# PROBLEM
Whenever a line in this data holds the word "unfold", report that line in full.

# DATASET EXTRACT
Lemma updated_vm ns u u' w w' :
  api_updated vmResource ns u u' w w' →
  ∃ vm', decode_vm u' = Some vm' ∧ vm_updated ns (Meta.Name (u_meta u)) vm' w w' ∧
    ∃ old, vm_at w ns (Meta.Name (u_meta u)) = Some old ∧
      (Meta.ResourceVersion (u_meta u) = "" ∨
       Meta.ResourceVersion (u_meta u) = KV.vm_ResourceVersion old).
Proof.
  intros (uold & Ho & Hn & [vm' Hd]%valid_vm_decodes & Hdt & Hb & Hrv & Hsame).
  apply decode_vm_meta in Hd as Hm.
  destruct (stored_vm_decodes _ _ _ _ Ho) as [old Hold]. apply decode_vm_meta in Hold as Hmo.
  assert (vm_at w ns (Meta.Name (u_meta u)) = Some old) as Hat by (simpl; by rewrite Ho).
  exists vm'. split; [done|]. split; exists old; [split_and!; try done|by rewrite <-Hmo in Hrv].
  - by rewrite Hm.
  - unfold marked_vm. by rewrite Hm, Hmo, Hdt.
  - case_decide as Hc; apply becomes_vm in Hb; simpl in Hb; [right|left; by rewrite Hd in Hb].
    unfold marked_vm. rewrite Hmo. by destruct Hc.
  - unfold KV.vm_ResourceVersion. rewrite Hm, Hmo. intros ->%Hsame. congruence.
Qed.

(** *** Every operation *)
Lemma client_create_spec c ns vm w :
  wp (client.CreateVirtualMachine c ns vm)
    (λ r w', match r with
             | inl vm' => vm_at w ns (KV.vm_Name vm) = None ∧
                 named ns (KV.vm_Name vm) (KV.VMMeta vm') ∧ ¬ marked_vm vm' ∧
                 vm_becomes ns (KV.vm_Name vm) (Some vm') w w'
             | inr e => same w w' ∨ vm_created ns (KV.vm_Name vm) w w'
             end) no_panic w.
Proof.
  unfold client.CreateVirtualMachine, client.createResource, KV.vm_Name.
  destruct (ToUnstructured vm) as [u|e] eqn:Hu; [|apply wp_ret; auto with go].
  apply ToUnstructured_meta in Hu. rewrite <-Hu.
  apply wp_bind. go_call api_create. intros [u'|e] w' Hr; apply wp_ret.
  - destruct Hr as (Hn & Hnamed & Hdt & Hb).
    destruct (becomes_vm_some _ _ _ _ _ Hb Hnamed) as (vm' & Hd & ? & Hm & ?).
    pose proof (FromUnstructured_VM u' vm) as Hf.
    destruct (VM_FromUnstructured u' vm) as [obj [e|]]; [by destruct Hf; simplify_eq|].
    simplify_eq. split_and!; try done; [by apply vm_at_none|].
    unfold marked_vm. rewrite Hm. by intros [].
  - destruct Hr as [Hr|Hr]; [left; by apply untouched_same|right; by apply created_vm].
Qed.

Lemma client_update_spec c ns vm w :
  wp (client.UpdateVirtualMachine c ns vm)
    (λ r w', match r with
             | inl vm' => vm_replaced ns vm vm' w w'
             | inr e => same w w' ∨ ∃ vm', vm_replaced ns vm vm' w w'
             end) no_panic w.
Proof.
  unfold client.UpdateVirtualMachine, client.updateResource.
  destruct (ToUnstructured vm) as [u|e] eqn:Hu; [|apply wp_ret; auto with go].
  apply ToUnstructured_meta in Hu.
  unfold vm_replaced, KV.vm_Name, KV.vm_ResourceVersion at 1 2 4 5.
  rewrite <-Hu. apply wp_bind. go_call api_update. intros [u'|e] w' Hr; apply wp_ret.
  - apply updated_vm in Hr as (vm' & Hd & Hup & Hold).
    pose proof (FromUnstructured_VM u' vm) as Hf.
    destruct (VM_FromUnstructured u' vm) as [obj [e|]]; [by destruct Hf; simplify_eq|].
    by simplify_eq.
  - destruct Hr as [Hr|[u' Hr]]; [left; by apply untouched_same|right].
    apply updated_vm in Hr as (vm' & _ & Hup). by exists vm'.
Qed.
Definition buildBootVolumeDataVolumeTemplate
    (virtualMachineName pvcName dvNamespace storageClassName pvcRequestsStorage : string)
    (accessMode : string) : outcome CDI.DataVolume :=
  storage ← MustParse pvcRequestsStorage;
  mret (CDI.MkDataVolume
    (Meta.MkTypeMeta "" CDI.SchemeGroupVersion)
    (Meta.MkObjectMeta (buildBootVolumeName virtualMachineName) dvNamespace "" "" 0 None
       None None [] [] "")
    (CDI.MkDataVolumeSpec
       (Some (CDI.MkSourcePVC dvNamespace pvcName))
       (Some (Core.MkPVCSpec [accessMode] {[ Core.ResourceStorage := storage ]}
          (if bool_decide (storageClassName = "") then None else Some storageClassName))))).

Definition buildVMITemplate s machine (namespace : string)
    : outcome KV.VirtualMachineInstanceTemplateSpec :=
  let virtualMachineName := Mapi.GetName machine in
  method ← spec_field s Provider.InterfaceBindingMethod;
  let interfaceBindingMethod :=
    if bool_decide (method = "SRIOV") then KV.MkBinding false true
    else KV.MkBinding true false in
  let ignitionSecretName := buildIgnitionSecretName virtualMachineName in
  networkName ← spec_field s Provider.NetworkName;
  memory ← spec_field s Provider.RequestedMemory;
  let requestedMemory :=
    if bool_decide (memory = "") then defaultRequestedMemory else memory in
  memoryQuantity ← MustParse requestedMemory;
  let requests : Core.ResourceList := {[ Core.ResourceMemory := memoryQuantity ]} in
  cpu ← spec_field s Provider.RequestedCPU;
  requests ←
    (if cpu =? 0 then mret requests
     else q ← MustParse (Strconv.itoa cpu); mret (<[ Core.ResourceCPU := q ]> requests));
  mret (KV.MkTemplate
    (Meta.MkObjectMeta "" "" "" "" 0 None
       (Some {[ "kubevirt.io/vm" := virtualMachineName; "name" := virtualMachineName ]})
       None [] [] "")
    (KV.MkVMISpec
       (KV.MkDomainSpec requests ""
          (KV.MkDevices
             [KV.MkDisk defaultDataVolumeDiskName (Some defaultBus);
              KV.MkDisk defaultCloudInitVolumeDiskName (Some defaultBus)]
             [KV.MkInterface mainNetworkName interfaceBindingMethod]))
       (Some terminationGracePeriodSeconds)
       [KV.MkVolume defaultDataVolumeDiskName
          (KV.VSDataVolume (buildBootVolumeName virtualMachineName));
        KV.MkVolume defaultCloudInitVolumeDiskName
          (KV.VSCloudInitConfigDrive ignitionSecretName)]
       [KV.MkNetwork mainNetworkName (Some networkName)])).
(** C21: When Update reports success there was a virtual machine, and the
    stored one is the one the machine was synchronised with, in its place;
    only one that was marked for deletion before may be gone instead.  The
    update neither marks nor unmarks.  The first result says whether the
    resource version changed, and if it did not the virtual machine is as
    before.  No other object changed. *)
Theorem Update_result sc m w wasUpdated ready m' w'
    (Hrun : manager.Update sc (m, w) = (Ret (wasUpdated, ready, None), (m', w'))) :
  ∃ old new addresses,
    let ns := infraNamespace sc in
    let name := Mapi.GetName m in
    vm_at w ns name = Some old ∧
    (vm_becomes ns name (Some new) w w' ∨ marked_vm old ∧ vm_becomes ns name None w w') ∧
    (marked_vm new ↔ marked_vm old) ∧
    (wasUpdated = true ↔ KV.vm_ResourceVersion old ≠ KV.vm_ResourceVersion new) ∧
    (wasUpdated = false → new = old) ∧
    m' = synced new addresses (FormatProviderID ns name) m ∧
    ready = KV.Ready (KV.VMStatus new).
Proof.
  destruct (wp_run _ _ _ _ _ _ Hrun (Update_spec sc m w))
    as (old & new & a & Hold & (old' & Hold' & _ & Hd & Hb & Hrv) & Hu & Hready & Hm & _).
  exists old, new, a. simplify_eq. split_and!; try done.
  intros ->. apply Hrv. destruct (decide (KV.vm_ResourceVersion old = KV.vm_ResourceVersion new))
    as [->|Hne]; [done|]. by apply Hu in Hne.
Qed.

(** Exists answers yes exactly when the virtual machine is there, and
    changes nothing. *)
Lemma Exists_result name ns w :
  wp (manager.Exists name ns)
    (λ '(b, err) w', w' = w ∧ (err = None → (b = true ↔ is_Some (vm_at w ns name))) ∧
                     (err ≠ None → b = false)) no_panic w.
Proof.
  eapply wp_mono; [apply Exists_spec| |done]. intros [b [e|]] w' [-> Hb].
  - split; [done|]. split; [done|]. by intros _; destruct Hb.
  - by split_and!.
Qed.

(** Every error the manager reports has lost its cause: it is never a
    NotFound error, never a machine error and never asks for a requeue. *)
Lemma manager_errors_opaque sc o m w :
  wp (run_op sc o)
    (λ err _, ∀ e, err = Some e → IsNotFound e = false ∧
       isInvalidMachineConfigurationError e = false ∧ as_requeue_after e = None)
    (λ _ _, True) (m, w).
Proof.
  eapply wp_mono; [apply (run_op_keeps sc o (m, w))| |by intros]. intros err mw' (_ & Ho & _) e He.
  apply Ho in He. auto with go.
Qed.

(** C23: In the life of a machine, whatever the order of its operations, at
    most one Create succeeds, and one more for each time that others meddle
    with the infra cluster, as by removing the ignition secret; what else they
    do in between, to the machine and by deleting and changing virtual
    machines, allows none.  No Create succeeds at all, but for meddling, when
    the secret is there at the start. *)
Theorem create_at_most_once sc mw ls mw' (Hlife : life sc mw ls mw') :
  (count created ls ≤ count meddled ls + if decide (has_secret sc mw) then 0 else 1)%nat.
Proof. by eapply life_created. Qed.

# ANSWER BOX
  - unfold marked_vm. by rewrite Hm, Hmo, Hdt.
    unfold marked_vm. rewrite Hmo. by destruct Hc.
  - unfold KV.vm_ResourceVersion. rewrite Hm, Hmo. intros ->%Hsame. congruence.
  unfold client.CreateVirtualMachine, client.createResource, KV.vm_Name.
    unfold marked_vm. rewrite Hm. by intros [].
  unfold client.UpdateVirtualMachine, client.updateResource.
  unfold vm_replaced, KV.vm_Name, KV.vm_ResourceVersion at 1 2 4 5.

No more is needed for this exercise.